Lo que prevé el mecanismo en cuestión es que, en caso de haber algún maricón presente, se guardará muchísimo de manifestar que lo es, precisamente para no quedar excluido de ese círculo de amistad viril que el jefe abre a sus subordinados machos como un gran favor personal; para no quedar estigmatizado y marginado. Por ello, que mi amigo hiciese notar en ese momento que él sí era “maricón” no sólo tenía la virtud de revelar la injusticia y la violencia implícitas en ese tipo de retórica, sino que lograba también boicotearla: de ahí el desconcierto del directivo, que de pronto veía su propio gesto bajo una luz tan inesperada como poco favorecedora, transformado en algo embarazoso, en un verdadero acto fallido… Era, sin duda, la primera vez que le sucedía aquello.

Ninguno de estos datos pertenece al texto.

(* ===== verification/Kmodules.v ===== *)
(** * The kmodules client helpers

    [vendor/kmodules.xyz/client-go]: create-or-patch, status patch, finalizers,
    the generation hash and the volume upsert, on top of the calls of
    [Cluster.v]. *)

From S2P Require Import Prelude Effects Types Cluster.

(** ** client/client.go *)

(** [CreateOrPatchE]: a miss creates the transformed argument, a hit patches the
    transformed current object; on success the argument is overwritten with the
    server's answer ([assign]), on failure it is left alone. *)
Definition CreateOrPatch (k : kind) (o : obj k) (transform : obj k → bool → obj k)
    : M (obj k * option error) :=
  r ← call (OpGet k (obj_key o));
  match r with
  | Err e =>
      if IsNotFound e then
        let md := transform o true in
        r ← call (OpCreate k md);
        match r with
        | Ok md' => mret (md', None)
        | Err e' => mret (o, Some e')
        end
      else mret (o, Some e)
  | Ok cur =>
      let md := transform cur false in
      r ← call (OpPatch k cur md);
      match r with
      | Ok md' => mret (md', None)
      | Err e' => mret (o, Some e')
      end
  end.

(** [PatchStatusE]: never creates; patches the status subresource of the current
    object. *)
Definition PatchStatus (k : kind) (o : obj k) (transform : obj k → obj k)
    : M (obj k * option error) :=
  r ← call (OpGet k (obj_key o));
  match r with
  | Err e => mret (o, Some e)
  | Ok cur =>
      let md := transform cur in
      r ← call (OpStatusPatch k cur md);
      match r with
      | Ok md' => mret (md', None)
      | Err e => mret (o, Some e)
      end
  end.

(** ** core/v1/kubernetes.go *)

Definition HasFinalizer (m : ObjectMeta) (f : string) : bool :=
  existsb (String.eqb f) (Finalizers m).

Definition AddFinalizer (m : ObjectMeta) (f : string) : ObjectMeta :=
  if HasFinalizer m f then m else set_Finalizers (Finalizers m ++ [f]) m.

Definition RemoveFinalizer (m : ObjectMeta) (f : string) : ObjectMeta :=
  set_Finalizers (List.filter (λ n, negb (String.eqb n f)) (Finalizers m)) m.

(** [mergo.Merge(&dst, src, mergo.WithOverride)] on a volume: a reflective deep
    merge, taken as a parameter.  Documented: non-empty attributes of the source
    override those of the destination, so merging volumes of one name keeps the
    name. *)
Class Mergo := {
  Merge : Volume → Volume → Volume;
  Merge_Name : ∀ dst src, vol_Name dst = vol_Name src → vol_Name (Merge dst src) = vol_Name dst
}.

Section UpsertVolume.
Context `{Mergo}.

(** The closure [upsert]: merge into the first volume of that name, or append. *)
Fixpoint upsert (volumes : list Volume) (v : Volume) : list Volume :=
  match volumes with
  | [] => [v]
  | vol :: rest =>
      if String.eqb (vol_Name vol) (vol_Name v) then Merge vol v :: rest
      else vol :: upsert rest v
  end.

Definition UpsertVolume (volumes nv : list Volume) : list Volume :=
  fold_left upsert nv volumes.
End UpsertVolume.

(** ** meta/hash.go *)

Definition LastAppliedConfigAnnotation : string :=
  "kubectl.kubernetes.io/last-applied-configuration".

(** The object [GenerationHash] prints: the generation, the labels and the
    annotations but the last-applied one, the latter two only when non-empty. *)
Record HashView := {
  hv_generation : Z;
  hv_labels : option (gmap string string);
  hv_annotations : option (gmap string string)
}.

Definition generation_view (m : ObjectMeta) : HashView :=
  {| hv_generation := Generation m;
     hv_labels := non_empty (Labels m);
     hv_annotations := delete LastAppliedConfigAnnotation <$> non_empty (Annotations m) |}.

(** The xxh3 hash of the spew rendering, in decimal: any function of the view. *)
Class ObjectHasher := { xxh3_spew : HashView → string }.

Definition GenerationHash `{ObjectHasher} (m : ObjectMeta) : string :=
  xxh3_spew (generation_view m).

(** [AlreadyReconciled] on a typed Sidekick. *)
Definition AlreadyReconciled (s : Sidekick) : bool :=
  st_ObservedGeneration (sk_Status s) =? Generation (sk_Meta s).

(** ** apimachinery metav1.NewControllerRef *)

Definition NewControllerRef (m : ObjectMeta) (apiVersion kind : string) : OwnerReference :=
  {| or_APIVersion := apiVersion; or_Kind := kind; or_Name := Name m; or_UID := UID m;
     or_Controller := Some true; or_BlockOwnerDeletion := Some true |}.

(** * Lemmas *)

Lemma HasFinalizer_spec m f : HasFinalizer m f = true ↔ f ∈ Finalizers m.
Proof.
  unfold HasFinalizer. rewrite existsb_exists. split.
  - intros (g & Hg & E). apply String.eqb_eq in E as <-. by apply list_elem_of_In.
  - intros Hf. exists f. split; [by apply list_elem_of_In|apply String.eqb_refl].
Qed.

Lemma AddFinalizer_has m f : HasFinalizer (AddFinalizer m f) f = true.
Proof.
  unfold AddFinalizer. destruct (HasFinalizer m f) eqn:E; [done|].
  apply HasFinalizer_spec. simpl. set_solver.
Qed.

Lemma RemoveFinalizer_elem m f g :
  g ∈ Finalizers (RemoveFinalizer m f) ↔ g ∈ Finalizers m ∧ g ≠ f.
Proof.
  simpl. rewrite !list_elem_of_In, filter_In, negb_true_iff, String.eqb_neq. done.
Qed.

Lemma upsert_names `{Mergo} vols v :
  ∀ n, n ∈ map vol_Name (upsert vols v) ↔ n ∈ map vol_Name vols ∨ n = vol_Name v.
Proof.
  induction vols as [|x xs IH]; intros n; simpl; [set_solver|].
  destruct (String.eqb_spec (vol_Name x) (vol_Name v)) as [E|E]; simpl.
  - rewrite Merge_Name by done. set_solver.
  - rewrite !elem_of_cons, IH. tauto.
Qed.

(** After an upsert the names are those of both lists. *)
Lemma UpsertVolume_names `{Mergo} vols nv :
  ∀ n, n ∈ map vol_Name (UpsertVolume vols nv) ↔ n ∈ map vol_Name vols ∨ n ∈ map vol_Name nv.
Proof.
  unfold UpsertVolume. revert vols. induction nv as [|v nv IH]; intros vols n; simpl; [set_solver|].
  rewrite IH, upsert_names. set_solver.
Qed.

Lemma upsert_NoDup `{Mergo} vols v :
  NoDup (map vol_Name vols) → NoDup (map vol_Name (upsert vols v)).
Proof.
  induction vols as [|x xs IH]; simpl; intros Hnd; [by apply NoDup_singleton|].
  apply NoDup_cons in Hnd as [Hx Hnd].
  destruct (String.eqb_spec (vol_Name x) (vol_Name v)) as [E|E]; simpl.
  - rewrite Merge_Name by done. by apply NoDup_cons.
  - apply NoDup_cons. split; [|auto]. rewrite upsert_names. intros [?|?]; [done|]. congruence.
Qed.

Lemma UpsertVolume_NoDup `{Mergo} vols nv :
  NoDup (map vol_Name vols) → NoDup (map vol_Name (UpsertVolume vols nv)).
Proof.
  unfold UpsertVolume. revert vols. induction nv as [|v nv IH]; intros vols Hnd; simpl; [done|].
  by apply IH, upsert_NoDup.
Qed.

#[export] Hint Resolve AddFinalizer_has UpsertVolume_NoDup : sidekick.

Ni que decir tiene, por lo tanto, que sería de un candor extremo llegar a ver un gesto gay-friendly en dos hombres (supuestamente) heteros que se saludan –como sucede a veces en nuestro país– llamándose el uno al otro “maricón”, “mariconazo”. Se trata de una forma jocosa de saludarse, y lo jocoso de la situación está precisamente, como hemos visto, en que se excluye por completo la posibilidad de que cualquiera de los dos pueda ser realmente homosexual. Podemos suponer, sin embargo, cuánto tardaría en cambiarle la cara a quien saludase así a uno de sus colegas si éste le replicase “pues sí, mira, me gustan los tíos. ¿A ti también, macho?”, e insistiese repetidamente en la veracidad de esa respuesta. Tardaría, más o menos, lo que le costara al primero convencerse de que el otro no estaba de guasa.

“El lenguaje cotidiano (…) está atravesado de parte a parte por relaciones de fuerza, por relaciones sociales (…), y es en el lenguaje y por medio de él (…) como se ejerce la dominación simbólica, es decir, la definición –y la imposición– de percepciones del mundo y de representaciones socialmente legítimas”, escribe Didier Eribon en su imprescindible Reflexiones sobre la cuestión gay. De ahí que todo este asunto resulte en realidad muchísimo menos banal de lo que podría parecer. Con el lenguaje cotidiano y la dominación simbólica que éste vehicula se construye la inferiorización social, muy real, de las personas LGTB. Por eso es oportuno, y necesario, saber boicotear los mecanismos verbales y gestuales de esa dominación simbólica, y conseguir –como hizo mi amigo– que a quien los use, incluso en un contexto (aparentemente) trivial, le salga el tiro por la culata. Que se quede sin palabras y con una helada sonrisilla, abochornada y cohibida, en los labios: ya va siendo hora de que dejemos de ser los maricones los que tengamos que callarnos, los tímidos, los avergonzados.